I am very happy about this release, because it shows how a good ecosystem directly benefit from ongoing research and ultimately the users A big thanks to @PonyRoi, @tonywu_71 and @Aurelien_L_ for creating such cool kernels and engaging in discussions around design and performance, it was really cool to see!
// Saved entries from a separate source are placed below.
Inductive ScheduleOccurrenceInspection := ValidRow (r : ScheduleOccurrenceRecord) | MalformedRow (schedule_id : option string).
Definition by_trigger (a b : ReceiptRow) : comparison :=
  match String.compare (r_triggered_at a) (r_triggered_at b) with Eq => String.compare (r_id a) (r_id b) | c => c end.
Definition inspect_schedule_occurrences : Sql (list ScheduleOccurrenceInspection) :=
  rows ← select (fun d => joined d <$> sort_by by_trigger (receipts d));
  mret ((fun row =>
    match record_from_row row with
    | Ok record => ValidRow record
    | Err _ => let i := r_schedule_id (receipt row) in MalformedRow (if is_empty i then None else Some i)
    end) <$> rows).
Fixpoint all_valid (l : list ScheduleOccurrenceInspection) : Result StorageError (list ScheduleOccurrenceRecord) :=
  match l with
  | [] => Ok []
  | ValidRow r :: l => rs ← all_valid l; Ok (r :: rs)
  | MalformedRow _ :: _ => Err (InvalidData "invalid stored one-time occurrence")
  end.
Definition list_schedule_occurrences : Sql (list ScheduleOccurrenceRecord) :=
  l ← inspect_schedule_occurrences; lift (all_valid l).

(** [DELETE_CLEARABLE_EXECUTIONS AND id = ?]: what is still open keeps its execution. *)
Definition protected (d : Db) (i : string) : bool := existsb (fun r => is_open r && String.eqb (r_execution_id r) i) (receipts d).
Definition delete_clearable (i : string) : Sql nat :=
  statement (fun d =>
    let gone x := String.eqb (x_id x) i && negb (protected d i) in
    Ok (with_executions (List.filter (fun x => negb (gone x)) (executions d)) d, length (List.filter gone (executions d)))).
(** [clear_schedule_execution_records], of identifiers and the data inspected. *)
Fixpoint clear_records (l : list (string * string)) (cleared : nat) : Sql nat :=
  match l with
  | [] => mret cleared
  | (i, data_json) :: l =>
      current ← select (fun d => x_data_json <$> List.find (fun x => String.eqb (x_id x) i) (executions d));
      match current with
      | None => fail (NotFound "selected schedule execution")
      | Some current =>
          if negb (String.eqb current data_json)
          then fail (InvalidData "selected schedule execution changed; retry clearing history")
          else n ← delete_clearable i; clear_records l (cleared + n)
      end
  end.
Definition clear_schedule_execution_records (l : list (string * string)) : Sql nat := transaction (clear_records l 0).
Definition spawns_task (c : Call) : bool := match c with SpawnTask _ => true | _ => false end.
Lemma others_spawn_task c : is_start c = false -> spawns_task c = false.
Proof. by destruct c. Qed.
Hint Resolve others_spawn_task : quiet.
Lemma quiet_allowed {A} (p : Run A) before : is_quiet spawns_task p -> always spawn_allowed before p.
Proof.
  intros Hp t r Hr t1 e t2 -> k He. specialize (Hp _ _ Hr). apply Forall_app in Hp as [_ [Hf _]%list.Forall_cons]. by rewrite He in Hf.
Qed.
Lemma allowed_bind {A B} (p : Run A) (k : A -> Run B) before : is_quiet spawns_task p ->
  (forall t a, runs p t a -> always spawn_allowed (before ++ t) (k a)) -> always spawn_allowed before (p ≫= k).
Proof. intros Hp Hk. apply always_bind; [by apply quiet_allowed|exact Hk]. Qed.
Lemma ensures_const {A B} (p : Run A) (b : B) (Q : Trace Calls -> B -> Prop) : (forall t, Q t b) -> ensures (p ;; mret b) Q.
Proof. intros H t r (t1 & t2 & a & -> & _ & [-> ->])%runs_bind. apply H. Qed.

Lemma admit_hourly_ok one_time schedule :
  ensures (admit_hourly_execution to_rfc3339 persistence one_time fired schedule) (fun t ok => ok = true -> hourly_ok schedule t).
Proof.
  unfold admit_hourly_execution. apply ensures_bind, (ensures_ask (I := Calls) Now). intros now. cbv zeta.
  destruct (Z.ltb_spec 0 (max_executions_per_hour (policies schedule))) as [Hm|Hm]; [|by apply ensures_ret; intros _ ?; lia].
  apply ensures_bind, (ensures_ask (I := Calls) (CountStarts _ _)). intros [live pending]. apply ensures_bind.
  apply (ensures_mono _ (fun t persisted => (persistence = true -> event (ExecutionsStartedSince (id schedule) (now - hour)) persisted ∈ t) /\
    (persistence = false -> persisted = Ok 0))).
  { destruct persistence; [apply (ensures_ask (I := Calls) (ExecutionsStartedSince _ _)); intros x; split; [intros _; by left|done]|by apply ensures_ret]. }
  intros t [persisted|e] [Hp Hp0]; [|destruct one_time; by apply ensures_const].
  destruct (at_limit _ _ _ _) eqn:Hl; [by apply ensures_const|]. apply ensures_ret. intros _ Hlim.
  unfold at_limit, saturating_add in Hl. apply Z.leb_gt in Hl. cbn [fst snd] in Hl. assert (usize_MAX > u32_MAX) by done.
  exists now, live, pending, persisted. split; [right; by left|]. split; [intros Hper; do 2 right; apply elem_of_app; left; auto|]. lia.
Qed.
Lemma settle_cancelled_joins l : ensures (settle_cancelled persistence l) (fun t _ => Forall (fun i => event (JoinTask i) tt ∈ t) l).
Proof.
  induction l as [|i l IH]; [by apply ensures_ret|]. cbn [settle_cancelled].
  apply ensures_bind, (ensures_ask (I := Calls) (JoinTask i)). intros [].
  intros t r (t1 & t2 & now & -> & H1 & (t3 & t4 & u & -> & H3 & (t5 & t6 & ? & -> & H5 & H6)%runs_bind)%runs_bind)%runs_bind.
  apply IH in H6. constructor; [by left|]. eapply list.Forall_impl; [exact H6|]. intros j Hj. right. repeat (apply elem_of_app; right). exact Hj.
Qed.
Lemma admit_concurrency_ok policy schedule :
  ensures (admit_concurrency to_rfc3339 policy persistence fired schedule) (fun t ok => ok = true -> concurrency_ok policy schedule t).
Proof.
  unfold admit_concurrency. destruct policy; try by apply ensures_ret.
  - apply ensures_bind, (ensures_ask (I := Calls) (HasActiveDispatch _)). intros [|]; [by apply ensures_const|]. apply ensures_ret. intros _. by left.
  - apply ensures_bind. unfold cancel_previous_dispatches. apply ensures_bind, (ensures_ask (I := Calls) (TakeActiveDispatches _)). intros l.
    apply ensures_bind, (ensures_ask (I := Calls) (AbortTasks l)). intros []. eapply ensures_mono; [apply settle_cancelled_joins|].
    intros t u Ht. apply ensures_ret. intros _. exists l. rewrite app_nil_r. split; [by left|]. split; [right; by left|].
    eapply list.Forall_impl; [exact Ht|]. intros i Hi. do 2 right. exact Hi.
Qed.
Lemma resolve_ok schedule sequence : ensures (resolve_or_fail to_rfc3339 persistence fired schedule sequence)
  (fun _ r => forall parameters, r = Some parameters -> resolve_parameters to_rfc3339 (Object []) (parameter_values schedule)
    (mkContext (fired_at fired) (f_trigger_type fired) sequence (event_payload fired)) = Ok parameters).
Proof. unfold resolve_or_fail. destruct (resolve_parameters _ _ _ _) as [v|e]; [apply ensures_ret; by intros ? [= ->]|by apply ensures_const]. Qed.
Lemma settle_record_ok schedule now record : ensures (settle_record persistence fired schedule now record)
  (fun t _ => event (RecordExecution record) tt ∈ t /\ exists s, event (AdvanceCursor (id schedule) (cursor_time fired now)) s ∈ t).
Proof.
  unfold settle_record. apply ensures_bind, (ensures_ask (I := Calls) (RecordExecution _)). intros [].
  apply ensures_bind, (ensures_ask (I := Calls) (AdvanceCursor _ _)). intros s t r _. split; [by left|]. exists s. right. by left.
Qed.
Lemma load_ok : ensures (load_unblocked_schedule fired)
  (fun t r => forall s o, r = Some (s, o) -> event (LoadSchedule (f_schedule_id fired)) (Some s) ∈ t /\ o = is_one_time s).
Proof.
  unfold load_unblocked_schedule. apply ensures_bind, (ensures_ask (I := Calls) (LoadSchedule _)). intros [s|]; [|by apply ensures_ret].
  cbv zeta. intros t r (t1 & t2 & b & -> & _ & [-> ->])%runs_bind s' o. destruct b; [done|]. intros [= <- <-]. split; [by left|done].
Qed.
Lemma recovery_admission_ok schedule : ensures (recovery_admission_allowed schedule fired expected) (fun t ok => ok = true -> recovery_ok schedule t).
Proof.
  unfold recovery_admission_allowed. apply ensures_bind.
  apply (ensures_mono _ (fun t failed => recovery_pending schedule <> None -> event RecoveryFailed failed ∈ t)).
  { destruct (recovery_pending schedule); cbn; [apply (ensures_ask (I := Calls) RecoveryFailed); intros x _; by left|by apply ensures_ret]. }
  intros t [|] Ht; [by apply ensures_ret|]. destruct (is_recovery fired) eqn:Hf; cbn [andb]; cycle 1.
  { apply ensures_ret. intros _. rewrite app_nil_r. split; [exact Ht|]. by rewrite Hf. }
  case_bool_decide as He; cbn [negb orb]; [|by apply ensures_const]. destruct expected as [c|] eqn:Hx; [|by apply ensures_const].
  destruct (matches_identity c schedule) eqn:Hc; [|by apply ensures_const]. apply ensures_ret. intros _. rewrite app_nil_r. split; [exact Ht|]. intros _. by exists c.
Qed.
Lemma cursor_time_after now : fired_at fired <= cursor_time fired now.
Proof. unfold cursor_time. destruct (is_recovery fired); lia. Qed.

(** What was seen stays seen. *)
Lemma hourly_ok_mono schedule t before : t ⊆ before -> hourly_ok schedule t -> hourly_ok schedule before.
Proof.
  intros Hs H Hl. destruct (H Hl) as (now & live & pending & persisted & H1 & H2 & H3). exists now, live, pending, persisted.
  split; [by apply Hs|]. split; [intros Hp; by apply Hs, H2|exact H3].
Qed.
Lemma concurrency_ok_mono policy schedule t before : t ⊆ before -> concurrency_ok policy schedule t -> concurrency_ok policy schedule before.
Proof.
  intros Hs. unfold concurrency_ok. destruct policy; try done; [apply Hs|]. intros (l & H1 & H2 & H3). exists l. split; [by apply Hs|]. split; [by apply Hs|].
  eapply list.Forall_impl; [exact H3|]. intros i. apply Hs.
Qed.
Lemma recovery_ok_mono schedule t before : t ⊆ before -> recovery_ok schedule t -> recovery_ok schedule before.
Proof. intros Hs [H1 H2]. split; [|exact H2]. intros H. by apply Hs, H1. Qed.

Lemma dispatch_recurring_allowed schedule now before :
  dispatcher = true -> event (LoadSchedule (f_schedule_id fired)) (Some schedule) ∈ before -> is_one_time schedule = false ->
  cascade_depth fired <= max_event_cascade_depth -> hourly_ok schedule before -> recovery_ok schedule before ->
  always spawn_allowed before (dispatch_recurring to_rfc3339 persistence now fired schedule).
Proof.
  intros Hd Hload Hone Hdepth Hhour Hrec. unfold dispatch_recurring. apply allowed_bind; [eauto with quiet|]. intros t1 [|] R1; [|apply quiet_allowed; quieten].
  cbn [negb]. apply admit_concurrency_ok in R1. apply allowed_bind; [by quieten|]. intros t2 sequence _.
  apply allowed_bind; [eauto with quiet|]. intros t3 [parameters|] R3; [|apply quiet_allowed; quieten]. apply resolve_ok in R3.
  apply allowed_bind; [by quieten|]. intros t4 uuid _. cbv zeta. apply allowed_bind; [eauto with quiet|]. intros t5 ? [R5 [cursor R5']]%settle_record_ok.
  apply allowed_bind; [by quieten|]. intros t6 [|] _; [apply quiet_allowed; quieten|]. apply allowed_bind; [by quieten|]. intros t7 ? _.
  apply (always_ask (I := Calls) (SpawnTask _)). intros [] t [= <-]. cbn [k_schedule k_fired k_policy k_execution k_parameters].
  set (b := _ ++ t7). assert (before ⊆ b /\ t1 ⊆ b /\ t5 ⊆ b) as (Hb & Hb1 & Hb5) by (subst b; repeat split; intros e He; rewrite !elem_of_app; tauto).
  split; [done|]. split; [done|]. split; [by apply Hb|]. split; [done|]. split; [done|]. split; [by apply (hourly_ok_mono _ _ _ Hb)|].
  split; [eapply concurrency_ok_mono; [exact Hb1|by apply R1]|]. split; [by apply (recovery_ok_mono _ _ _ Hb)|].
  exists sequence, (cursor_time fired now). split; [by apply R3|]. split; [by apply Hb5|]. split; [exists cursor; by apply Hb5|apply cursor_time_after].
Qed.
Lemma one_time_quiet schedule : is_quiet spawns_task (handle_one_time_trigger to_rfc3339 dispatcher persistence owner fired schedule).
Proof. unfold handle_one_time_trigger, dispatch_reserved, mark_recovery_required, mark_consumed. quieten; eauto with quiet. Qed.
Lemma from_row_valid s i r : from_row s i = Ok r ->
  validate r = Ok tt /\ run_id r = i /\ e_binary_sha256 s = binary_sha256 r /\ e_sandbox_rev s = set_sandbox_rev r /\ e_edge_map s = edge_map r.
Proof.
  unfold from_row. intros Hr. apply bind_Ok in Hr as (n & _ & Hr). apply bind_Ok in Hr as (c & _ & Hr).
  apply bind_Ok in Hr as (z & _ & Hr). apply bind_Ok in Hr as ([] & Hv & [= <-]). by split_and!.
Qed.
Lemma retained_wf d i x : retained d i = Some x -> exists s, set_of i d = Some s /\ from_row s i = Ok x.
Proof. unfold retained. intros Hr. apply bind_Some in Hr as (s & Hs & Hr). exists s. destruct (from_row s i); by simplify_eq. Qed.
Lemma retained_set d i s : wf d -> set_of i d = Some s -> exists x, from_row s i = Ok x /\ retained d i = Some x.
Proof.
  intros [_ Hw] Hs. pose proof (find_by_id _ _ _ _ Hs) as [Hin <-]. destruct (proj1 (list.Forall_forall _ _) Hw s Hin) as [x Hx].
  exists x. split; [done|]. unfold retained. rewrite Hs. cbn. by rewrite Hx.
Qed.
Lemma retained_None d i : wf d -> retained d i = None -> set_of i d = None.
Proof. intros Hw Hn. destruct (set_of i d) as [s|] eqn:E; [|done]. destruct (retained_set d i s Hw E) as (x & _ & Hx). by rewrite Hn in Hx. Qed.

(** What one recording does. *)
Definition put (d d' : Db) (r : RunEdgeSetRecord) : Prop :=
  runs d' = runs d /\
  (edge_sets d' = edge_sets d \/
   set_of (run_id r) d = None /\ exists s, edge_sets d' = edge_sets d ++ [s] /\ e_run_id s = run_id r /\ from_row s (run_id r) = Ok r).
Definition kept (d : Db) (r : RunEdgeSetRecord) : Prop :=
  owned d r /\ exists s, set_of (run_id r) d = Some s /\ from_row s (run_id r) = Ok r.
Lemma insert_wp s d (Q : Db -> Result StorageError unit -> Prop) :
  (forall f e, Q (with_faults f d) (Err e)) -> (forall f, Q (with_faults f d) (Ok tt)) ->
  (forall f, set_of (e_run_id s) d = None -> let d' := mkDb (runs d) (edge_sets d ++ [s]) f in Q d' (Ok tt) /\ forall e, Q d' (Err e)) ->
  wp (insert_edge_set s) Q d.
Proof.
  intros He Hs Hi. apply statement_wp; [done|]. intros f. change (run_of ?i (with_faults f d)) with (run_of i d).
  change (set_of ?i (with_faults f d)) with (set_of i d).
  destruct (run_of _ d) as [w|]; [|by split]. destruct (same_artifacts _ _ w); cbn [negb]; [|by split].
  destruct (bool_decide _); cbn [negb]; [|done]. case_bool_decide as Hset; [by split|]. apply Hi. by apply eq_None_not_Some.
Qed.
Lemma joined_Some i d s : joined i d = Some s -> set_of i d = Some s /\
  exists w, run_of i d = Some w /\ same_artifacts (e_binary_sha256 s) (e_sandbox_rev s) w = true.
Proof. unfold joined. intros Hj. ok_inv; simplify_eq. eauto. Qed.
Lemma record_wp r d : wp (record_run_edge_set r) (fun d' res => put d d' r /\ (res = Ok tt -> kept d' r)) d.
Proof.
  unfold record_run_edge_set. apply wp_bind, wp_lift. destruct (validate r) as [[]|e]; [|split; [split; [done|by left]|done]].
  assert (Hnone : forall f (e : StorageError), put d (with_faults f d) r /\ (Err e = Ok tt -> kept (with_faults f d) r)) by (intros; split; [split; [done|by left]|done]).
  apply transaction_wp; [intros f e; apply Hnone|]. intros f. unfold i64_column.
  apply wp_bind, wp_lift. destruct (ok_or _ (i64_of (inputs r))) as [n|]; [|done].
  apply wp_bind, wp_lift. destruct (ok_or _ (i64_of (edge_count r))) as [c|]; [|done].
  set (s := mkEdgeSetRow _ _ _ _ _ _ _).
  (** The rest, once the row is in or was there. *)
  assert (Hrest : forall d1, runs d1 = runs d -> (edge_sets d1 = edge_sets d \/ set_of (run_id r) d = None /\ edge_sets d1 = edge_sets d ++ [s]) ->
    wp (row ← select Occurrence.Db_ (joined (run_id r));
        row ← lift (ok_or (invalid "run executable or image does not match") row);
        found ← lift (from_row row (run_id r));
        if bool_decide (found = r) then mret tt else fail (invalid "different evidence is already retained"))
      (fun d' r0 => match r0 with
        | Ok a => forall g, (put d (with_faults g d') r /\ (@Ok StorageError unit a = Ok tt -> kept (with_faults g d') r)) /\
            forall e : StorageError, put d (with_faults g d') r /\ (Err e = Ok tt -> kept (with_faults g d') r)
        | Err _ => True end) d1).
  { intros d1 Hr Hs. apply wp_bind, select_wp; [done|]. intros g. change (joined ?i (with_faults g d1)) with (joined i d1).
    destruct (joined (run_id r) d1) as [row|] eqn:Ej; cbn [ok_or]; [|by apply wp_bind, wp_lift].
    apply wp_bind, wp_lift, wp_bind, wp_lift. destruct (from_row row (run_id r)) as [found|] eqn:Ef; [|done].
    case_bool_decide as Efound; [|done]. subst found. apply joined_Some in Ej as (Hset & w & Hw & Hsame).
    destruct (from_row_valid _ _ _ Ef) as (_ & _ & Eb & Ei & _). rewrite Eb, Ei in Hsame. intros g'.
    assert (Hk : kept (with_faults g' (with_faults g d1)) r) by (split; [by exists w|by exists row]).
    assert (Hp : put d (with_faults g' (with_faults g d1)) r).
    { split; [done|]. destruct Hs as [Hs|[Hn Hs]]; [by left|]. right. split; [done|]. exists s. split; [done|]. split; [done|].
      replace s with row; [done|]. unfold set_of in Hset, Hn. rewrite Hs, find_by_id_snoc, Hn in Hset. cbn in Hset.
      rewrite String.eqb_refl in Hset. by injection Hset. }
    by split. }
  apply wp_bind, insert_wp; [done| |].
  - intros f1. exact (Hrest (with_faults f1 d) eq_refl (or_introl eq_refl)).
  - intros f1 Hn d'. split; [|done]. exact (Hrest d' eq_refl (or_intror (conj Hn eq_refl))).
Qed.
Lemma read_wp i d : wf d -> wp (run_edge_set i) (fun d' res =>
  runs d' = runs d /\ edge_sets d' = edge_sets d /\
  match res with
  | Ok (Some x) => retained d i = Some x /\ owned d x
  | Ok None => retained d i = None
  | Err _ => True
  end) d.
Proof.
  intros Hwf. unfold run_edge_set. apply wp_bind, select_wp; [done|]. intros f. change (set_of i (with_faults f d)) with (set_of i d).
  destruct (set_of i d) as [s|] eqn:Es; [|split_and!; [done..|]; unfold retained; by rewrite Es].
  apply wp_bind, wp_lift. destruct (retained_set d i s Hwf Es) as (x & Hx & Hret). rewrite Hx. unfold get_run.
  apply wp_bind, wp_bind, select_wp; [done|]. intros g. change (run_of i (with_faults g _)) with (run_of i d). apply wp_lift.
  destruct (from_row_valid _ _ _ Hx) as (_ & Hid & _).
  destruct (run_of i d) as [w|] eqn:Ew; cbn [transpose]; [|by apply wp_bind, wp_lift].
  destruct (run_from_row w) as [run|] eqn:Erun; [|done]. cbn [fmap Result_fmap]. apply wp_bind, wp_lift.
  assert (Hrev : binary_rev run = w_binary_rev w /\ sandbox_rev run = w_sandbox_rev w).
  { unfold run_from_row in Erun. ok_inv; by simplify_eq. }
  cbn [ok_or]. destruct Hrev as [-> ->]. do 2 (case_bool_decide; cbn [negb orb]; [|done]). split_and!; [done..|]. split; [done|].
  exists w. rewrite Hid. split; [done|]. unfold same_artifacts. by rewrite !bool_decide_eq_true_2.
Qed.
I can't wait to launch big trainings with those beauties
Also big thanks to @SilvioMartinico for bearing with me with all my refactors and nits and also making changes to TACHIOM's internal to ease the merge, really appreciate it and I believe TACHIOM will be very useful for a lot of ressource-limited users (and also open new avenue of research)
Finally, as per usual, big thanks to my co-maintainer @raphaelsrty for helping through the whole process (and essentially handling the kernels discussions after I just said "yeah, we should find a nice way to merge" 😇)
Blazing fast training kernels and blazing fast (sometimes beating GPU in my exp.) CPU indices?
Never been a better time to be a late interactor.
Whether you are GPU poor or GPU rich, today's release of PyLate has something for you! GPU maxxers: MaxSim kernels greatly speed up training while lowering the memory requirements CPU enjoyers: TACHIOM enables lightning fast multi-vector indexing and search directly on CPU

As explained in @SilvioMartinico's thread, they "explicitly allocates centroids based on token frequency and semantic variance, partitioning the workload"
This allows to cluster 600M vectors into 262K centroids in just 8 minutes on a CPU and 10 ms single-CPU search on MS MARCO (8M documents)

We benched both implementations (as well as @ErikKaum's HF kernel, PR soon? 😇) and you can find a lot of discussions from here: https://github.com/lightonai/pylate/issues/224
Ultimately, we decided to merge the different kernels and make them interchangeable You can leverage them by simply installing the corresponding package https://lightonai.github.io/pylate/documentation/backends/#scoring-backends

@PonyRoi was the first one to open a pull request to PyLate to merge FlashMaxSim It was followed later by @tonywu_71's and @Aurelien_L_'s PR to merge LIK https://x.com/tonywu_71/status/2064701365318767100?s=20 (very nice explanations/visualizations!)

They are all very strong solutions that speed-up the training workloads while reducing memory pressure Give them a shot and do not hesitate to give feedback, I am sure these kernels will grow and become even better in the future!

TACHIOM index is very easy to use in PyLate, as it shares the exact same API as all of the other indexes They're just a twist, because you have to also get (and send) the token ids corresponding to embeddings
Else it's as simple as usual: insert and search! https://lightonai.github.io/pylate/documentation/retrieval/#tachiom-retrieval

TACHIOM: The most used late interaction indexes relies on k-means to compute centroids used for ANN The issue is that, at scale, it becomes very costly to run on CPU... Enters TACHIOM, that cleverly exploits the **tokens ids** to speed up the process!

@Robro612 @antoine_chaffin That is amazing to hear! I actually haven't even tested it against GPU indexes myself yet, so that is a huge surprise win 😅 Excited for how late-interaction is evolving!

@antoine_chaffin back to back banger releases (yesterday Tony, today you)!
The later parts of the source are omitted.